Conservationists were stunned when they confirmed that a photograph taken by another member of the coalition, Profauna, last November in the center of Sonora was "El Jefe." The discovery meant not only that jaguars could still cross the border but that other jaguars they had lost track of could also still be alive, the initiative said in a statement.
Hunted in the southwestern United States for rewards offered by the government to promote cattle ranching, they were thought to have disappeared from the U.S. by the end of the 20th century. Jaguar populations are currently concentrated on Mexico's Pacific coast, southeastern Mexico, Central America and central South America.
A sighting of jaguars in the United States in 1996 prompted studies that found a reproductive point in the center of Sonora.
The NGOs banded together to operate on both sides of the border to track the cats, create sanctuaries, understand where they moved and seek the support of landowners in the U.S. and Mexico to protect them, Bravo said.
Besides the difficulty of determining where to put cameras to record the animals and the subsequent analysis of the images, conservationists in Mexico face another problem: drug cartels.

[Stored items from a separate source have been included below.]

(** ** Preconditions *)

Definition check_requirement (change : consistencyDomainChange) (current : option consistencyDomainValue) : res unit :=
  let missing := NewError ErrorNotFound "consistency-domain value does not exist" in
  _ ← (if Require change =? domainValueAbsent then
         guard_err (bool_decide (is_Some current)) (NewError ErrorConflict "consistency-domain value already exists")
       else if Require change =? domainValuePresent then
         match current with
         | None => Err missing
         | Some current =>
             guard_err (bool_decide (ExpectedVersion change ≠ []) && bool_decide (Value_LogicalVersion current ≠ ExpectedVersion change))
               (NewError ErrorPreconditionFailed "stale consistency-domain value version")
         end
       else Ok tt);
  guard_err (Delete change && bool_decide (current = None)) missing.

Fixpoint validate_loop (head : DomainHead) (changes : list consistencyDomainChange) : SM unit :=
  match changes with
  | [] => mret tt
  | change :: changes =>
      current ← lookupAtHeadWithSession head (Key change) true;
      _ ← lift (check_requirement change current);
      validate_loop head changes
  end.

Definition validateMutationAtHeadWithSession (head : DomainHead) (changes : list consistencyDomainChange) (own : bool) : SM unit :=
  with_session own (validate_loop head changes).

Definition validateMutationAtHead (head : DomainHead) (changes : list consistencyDomainChange) : StoreM unit :=
  fresh (validateMutationAtHeadWithSession head changes false).

(** ** Reading values *)

Definition get_ (key : gostring) : StoreM consistencyDomainValue :=
  let missing := NewError ErrorNotFound "consistency-domain value does not exist" in
  _ ← throw_if (bool_decide (key = [])) (NewError ErrorInvalid "invalid consistency-domain key");
  snapshot ← loadHead;
  _ ← throw_if (negb (exists_ snapshot) || negb (Head_Registered (head snapshot))) missing;
  lock ← transitionLockAtHead009 (head snapshot);
  _ ← throw_if (bool_decide (is_Some lock)) pending_transition;
  value ← lookupAtHead (head snapshot) key;
  match value with
  | None => throw missing
  | Some value => mret value
  end.

(** [change.Key > after && strings.HasPrefix(change.Key, prefix)] *)
Definition in_range (prefix after : gostring) (change : DomainChange) : bool :=
  (after <? Change_Key change)%bytes && HasPrefix (Change_Key change) prefix.

Definition window_changes (head : DomainHead) : list DomainChange := concat (map Delta_Changes (Head_Deltas head)).

(** [values] after the loop over the window. *)
Definition overlay (prefix after : gostring) (changes : list DomainChange) (values : gmap gostring DomainEntry) :
    gmap gostring DomainEntry :=
  fold_left (λ values change,
      if negb (in_range prefix after change) then values
      else if Change_Delete change then delete (Change_Key change) values
      else <[Change_Key change := change_entry change]> values) changes values.

Definition listAtHeadWithSession (head : DomainHead) (prefix after : gostring) (limit : Z) : SM (list DomainEntry) :=
  let relevant := len (filter (λ c, in_range prefix after c = true) (window_changes head)) in
  base ← collect (Head_Base head) prefix after (i64 (limit + relevant));
  let values := overlay prefix after (window_changes head)
                  (fold_left (λ (m : gmap gostring DomainEntry) e, <[Entry_Key e := e]> m) base ∅) in
  let keys := sort_Strings (map fst (map_to_list values)) in
  _ ← throw_if (limit <? 0) index_out_of_range;
  mret (omap (λ key, values !! key) (take (Z.to_nat limit) keys)).

Definition listAtHead (head : DomainHead) (prefix after : gostring) (limit : Z) : StoreM (list DomainEntry) :=
  fresh (listAtHeadWithSession head prefix after limit).

(** ** Snapshots for continued lists *)

Definition writeHeadSnapshot (head : DomainHead) (expiresAt : Z) : StoreM gostring :=
  let snapshot := {| Snapshot_SchemaVersion := 1; Snapshot_DomainID := Ref_ID reference; Snapshot_Kind := Ref_Kind reference;
                     Snapshot_Head := head; Snapshot_ExpiresAt := expiresAt |} in
  _ ← lift (ValidateDomainSnapshot snapshot);
  body ← lift (encode_document snapshot);
  let digest := Digest body in
  key ← lift (DomainSnapshotKey (Ref_Kind reference) (Ref_ID reference) digest);
  written ← attempt (obj_put key body create_only);
  match written with
  | Err err => if errors_Is err ErrConflict then mret digest else throw err
  | Ok _ => mret digest
  end.

Definition loadHeadSnapshot (digest : gostring) : StoreM DomainHead :=
  _ ← throw_if (bool_decide (digest = [])) (NewError ErrorInvalid "invalid consistency-domain snapshot");
  key ← lift (DomainSnapshotKey (Ref_Kind reference) (Ref_ID reference) digest);
  object ← obj_get key;
  _ ← throw_if (bool_decide (Digest (Object_Body object) ≠ digest))
        (NewError ErrorInvalid "consistency-domain snapshot digest mismatch");
  snapshot ← lift (decodeCanonicalValue (Object_Body object));
  _ ← throw_if (bool_decide (Snapshot_DomainID snapshot ≠ Ref_ID reference) || bool_decide (Snapshot_Kind snapshot ≠ Ref_Kind reference))
        (NewError ErrorInvalid "consistency-domain snapshot key binding mismatch");
  _ ← lift (ValidateDomainSnapshot snapshot);
  mret (Snapshot_Head snapshot).

Definition list_ (prefix after : gostring) (limit snapshotExpiresAt : Z) : StoreM (list DomainEntry * Z * gostring) :=
  _ ← throw_if (bool_decide (prefix = []) || (limit <? 1)) (NewError ErrorInvalid "invalid consistency-domain range");
  snapshot ← loadHead;
  if negb (exists_ snapshot) || negb (Head_Registered (head snapshot)) then mret ([], 0, [])
  else
    lock ← transitionLockAtHead009 (head snapshot);
    _ ← throw_if (bool_decide (is_Some lock)) pending_transition;
    entries ← listAtHead (head snapshot) prefix after limit;
    if len entries <? limit then mret (entries, Head_Revision (head snapshot), [])
    else
      digest ← writeHeadSnapshot (head snapshot) snapshotExpiresAt;
      mret (entries, Head_Revision (head snapshot), digest).

Definition listSnapshot (digest prefix after : gostring) (limit : Z) : StoreM (list DomainEntry * Z) :=
  head ← loadHeadSnapshot digest;
  entries ← listAtHead head prefix after limit;
  mret (entries, Head_Revision head).

(** ** Compaction *)

Definition pruneExpiredOutcomes (outcomeRoot expiryRoot : DomainTreeRoot) (now : Z) (outcomes expiries : change_index) :
    SM (DomainTreeRoot * DomainTreeRoot) :=
  '(outcomes, expiries) ←
    (if bool_decide (Root_Digest expiryRoot ≠ []) then
       entries ← collectOrdered expiryRoot [] (Z.of_nat domainPageMaximumItems) false;
       lift (prune_loop now entries outcomes expiries)
     else mret (outcomes, expiries));
  outcomeRoot ← apply_ outcomeRoot (normalizeDomainChangeMap outcomes);
  expiryRoot ← apply_ expiryRoot (normalizeDomainChangeMap expiries);
  mret (outcomeRoot, expiryRoot).

(** The new trees of a compaction, prepared in its session. *)
Definition fold_trees (snapshot : consistencyDomainHeadSnapshot) : SM (DomainTreeRoot * DomainTreeRoot * DomainTreeRoot) :=
  let h := head snapshot in
  let version := Envelope_LogicalVersion (envelope snapshot) in
  _ ← enablePackedWrites version;
  _ ← bind_preparation ("compact:" ++ version) None;
  '(now, _) ← check_preparation None;
  '(latest, outcomes, expiries) ← lift (fold_window now (Head_Deltas h) ∅ ∅ ∅);
  root ← apply_ (Head_Base h) (normalizeDomainChangeMap latest);
  '(outcomeRoot, expiryRoot) ← pruneExpiredOutcomes (Head_Outcomes h) (Head_OutcomeExpiry h) now outcomes expiries;
  mret (root, outcomeRoot, expiryRoot).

"There is a presence of armed groups and drug traffickers" who pass through the same isolated areas as the jaguars, Bravo said by telephone from Sonora. "It is important to move carefully, work with the people in the communities that tell us where not to go. ... All of this is making it very, very complicated."
The border is the main challenge for hopes to repopulate the American Southwest with jaguars, with walls impeding movement by those animals as well as the American antelope, the black bear and the Mexican wolf, Bravo said. Light towers and the roads used by the Border Patrol also are a problem, he added.